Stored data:

== == ==

(** C2, as the code has it.  In a buffer, a frame that declares length
    zero is yielded as an empty chunk and the frames after it follow; in a
    streamed response such a frame yields nothing ([if not length:
    continue]) and the frames after it follow. *)
Theorem zero_length_frame fuel self resp socket fs1 c fs2 :
  encodable fs1 ->
  encodable fs2 ->
  http_error resp = None ->
  content resp = encode_frames (fs1 ++ (c, []) :: fs2) ->
  _get_raw_response_socket env self resp = inr socket ->
  (length (fs1 ++ (c, []) :: fs2) < fuel)%nat ->
  _multiplexed_buffer_helper fuel resp
  = Some (Gen (map snd fs1 ++ [] :: map snd fs2) None)
  /\ fst <$> _multiplexed_response_stream_helper env fuel self resp
     = Some (Gen (List.filter Py.truthy_bytes (map snd fs1)
                  ++ List.filter Py.truthy_bytes (map snd fs2)) None).
Proof.
  intros Hfs1 Hfs2 Hok Hbody Hsock Hfuel.
  assert (Hfs : encodable (fs1 ++ (c, []) :: fs2)).
  { apply Forall_app. split; [done|]. constructor; [simpl; lia | done]. }
  split.
  - rewrite (buffer_helper_encoded fuel resp _ [] Hfs); try done.
    + by rewrite map_app.
    + simpl. lia.
    + by rewrite app_nil_r.
  - unfold _multiplexed_response_stream_helper.
    rewrite Hsock, Hbody, stream_loop_encoded by done.
    cbn [fmap option_fmap option_map mbind option_bind fst].
    by rewrite map_app, List.filter_app.
Qed.

(** C7, as the code has it.  The buffered decoder does not compare the
    declared length with what the buffer holds: it ends on every buffer
    without raising, and each chunk it yields is the slice of the declared
    length cut at the end of the buffer, so it has the declared number of
    bytes when that many remain after the header, and the remaining bytes
    otherwise. *)
Theorem buffered_chunk_lengths fuel resp :
  http_error resp = None ->
  (length (content resp) < fuel)%nat ->
  let buf := content resp in
  exists frames,
    buffer_loop_frames fuel buf (Z.of_nat (length buf)) 0
    = Some (Gen frames None)
    /\ _multiplexed_buffer_helper fuel resp
       = Some (Gen (map chunk frames) None)
    /\ Forall (fun fr =>
                 Z.of_nat (length (chunk fr))
                 = Z.min (declared_length fr)
                     (Z.of_nat (length buf) - at_walker fr
                      - STREAM_HEADER_SIZE_BYTES))
              frames.
Proof.
  intros Hok Hfuel buf.
  destruct (buffer_loop_frames_total fuel buf 0)
    as ([frames r] & Hg & Hr & Hall); [lia | subst buf; lia |].
  simpl in Hr. subst r. exists frames. split; [done|]. split.
  - unfold _multiplexed_buffer_helper, _result_binary, _raise_for_status.
    rewrite Hok. fold buf. by rewrite buffer_loop_frames_chunks, Hg.
  - eapply Forall_impl; [exact Hall|]. by intros fr (_ & _ & _ & H).
Qed.
(** Two permutations of one list sort to the same list when only equal
    elements tie. *)
Lemma sort_by_perm_eq l1 l2 :
  (∀ x y, x ∈ l1 → y ∈ l1 → le x y = true → le y x = true → x = y) →
  l1 ≡ₚ l2 → sort_by le l1 = sort_by le l2.
Proof.
  intros Hanti Hp.
  assert (Hs : sort_by le l1 ≡ₚ sort_by le l2) by by rewrite !sort_by_perm.
  assert (Hin : ∀ x, x ∈ sort_by le l1 → x ∈ l1) by (intros x; by rewrite sort_by_elem).
  generalize (sort_by_sorted l1) (sort_by_sorted l2) Hs.
  revert Hin. clear Hp Hs.
  generalize (sort_by le l1) (sort_by le l2). clear l2.
  intros m1. induction m1 as [|x m1 IH]; intros m2 Hin S1 S2 Hp.
  - apply Permutation_nil_l in Hp. by subst.
  - destruct m2 as [|y m2]; [by apply Permutation_nil_r in Hp|].
    apply StronglySorted_inv in S1 as [S1 F1].
    apply StronglySorted_inv in S2 as [S2 F2].
    rewrite Forall_forall in F1, F2.
    assert (x = y) as ->.
    { assert (Hx : x ∈ y :: m2) by (rewrite <- Hp; left).
      assert (Hy : y ∈ x :: m1) by (rewrite Hp; left).
      apply elem_of_cons in Hx as [?|Hx]; [done|].
      apply elem_of_cons in Hy as [?|Hy]; [done|].
      apply Hanti; auto; apply Hin; [left | by right]. }
    f_equal. apply IH; [|done|done|by apply Permutation_cons_inv in Hp].
    intros z Hz. apply Hin. by right.
Qed.
End SortedSort.

Lemma forallb_Forall {A} (f : A → bool) l :
  forallb f l = true ↔ Forall (fun x => f x = true) l.
Proof. rewrite forallb_forall, Forall_forall. by setoid_rewrite list_elem_of_In. Qed.

Definition sort_asc : list Z → list Z := sort_by Z.leb.

Lemma sort_asc_sorted l : StronglySorted (fun a b => (a <=? b) = true) (sort_asc l).
Proof. apply sort_by_sorted; intros; rewrite ?Z.leb_le in *; lia. Qed.

Lemma elem_of_dedup x l : x ∈ dedup l ↔ x ∈ l.
Proof.
  induction l as [|y l IH]; cbn; [done|].
  rewrite !elem_of_cons, list_elem_of_filter, IH.
  destruct (decide (x = y)); naive_solver.
Qed.

Lemma NoDup_dedup l : NoDup (dedup l).
Proof.
  induction l as [|y l IH]; cbn; constructor.
  - rewrite list_elem_of_filter. naive_solver.
  - by apply NoDup_filter.
Qed.

Lemma list_max_ge l m x : list_max l = Some m → x ∈ l → x ≤ m.
Proof.
  destruct l as [|y l]; cbn; [done|]. intros [= <-].
  induction l as [|z l IH]; cbn; rewrite ?elem_of_cons.
  - intros [->|Hx]; [done|by apply elem_of_nil in Hx].
  - intros [->|[->|Hx]]; [|lia|].
    + transitivity (foldr Z.max y l); [apply IH; left|lia].
    + transitivity (foldr Z.max y l); [apply IH; by right|lia].
Qed.

Lemma list_max_elem l m : list_max l = Some m → m ∈ l.
Proof.
  destruct l as [|y l]; cbn; [done|]. intros [= <-].
  induction l as [|z l IH]; cbn; [left|].
  destruct (Z.max_spec z (foldr Z.max y l)) as [[_ ->]|[_ ->]].
  - apply elem_of_cons in IH as [IH|IH]; [rewrite IH; left | right; by right].
  - right. left.
Qed.

Lemma list_max_None l : list_max l = None ↔ l = [].
Proof. by destruct l. Qed.

#[export] Hint Resolve sort_by_perm sort_asc_sorted NoDup_dedup : kaudit.
#[export] Hint Rewrite @sort_by_elem @sort_by_length elem_of_dedup : kaudit_simpl.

== == ==

**PROBLEM TO SOLVE**:
Return each line from the data where the string "Some" can be found.

**RESULT OF THE TASK**:
  = Some (Gen (map snd fs1 ++ [] :: map snd fs2) None)
     = Some (Gen (List.filter Py.truthy_bytes (map snd fs1)
    = Some (Gen frames None)
       = Some (Gen (map chunk frames) None)
Lemma list_max_ge l m x : list_max l = Some m → x ∈ l → x ≤ m.
Lemma list_max_elem l m : list_max l = Some m → m ∈ l.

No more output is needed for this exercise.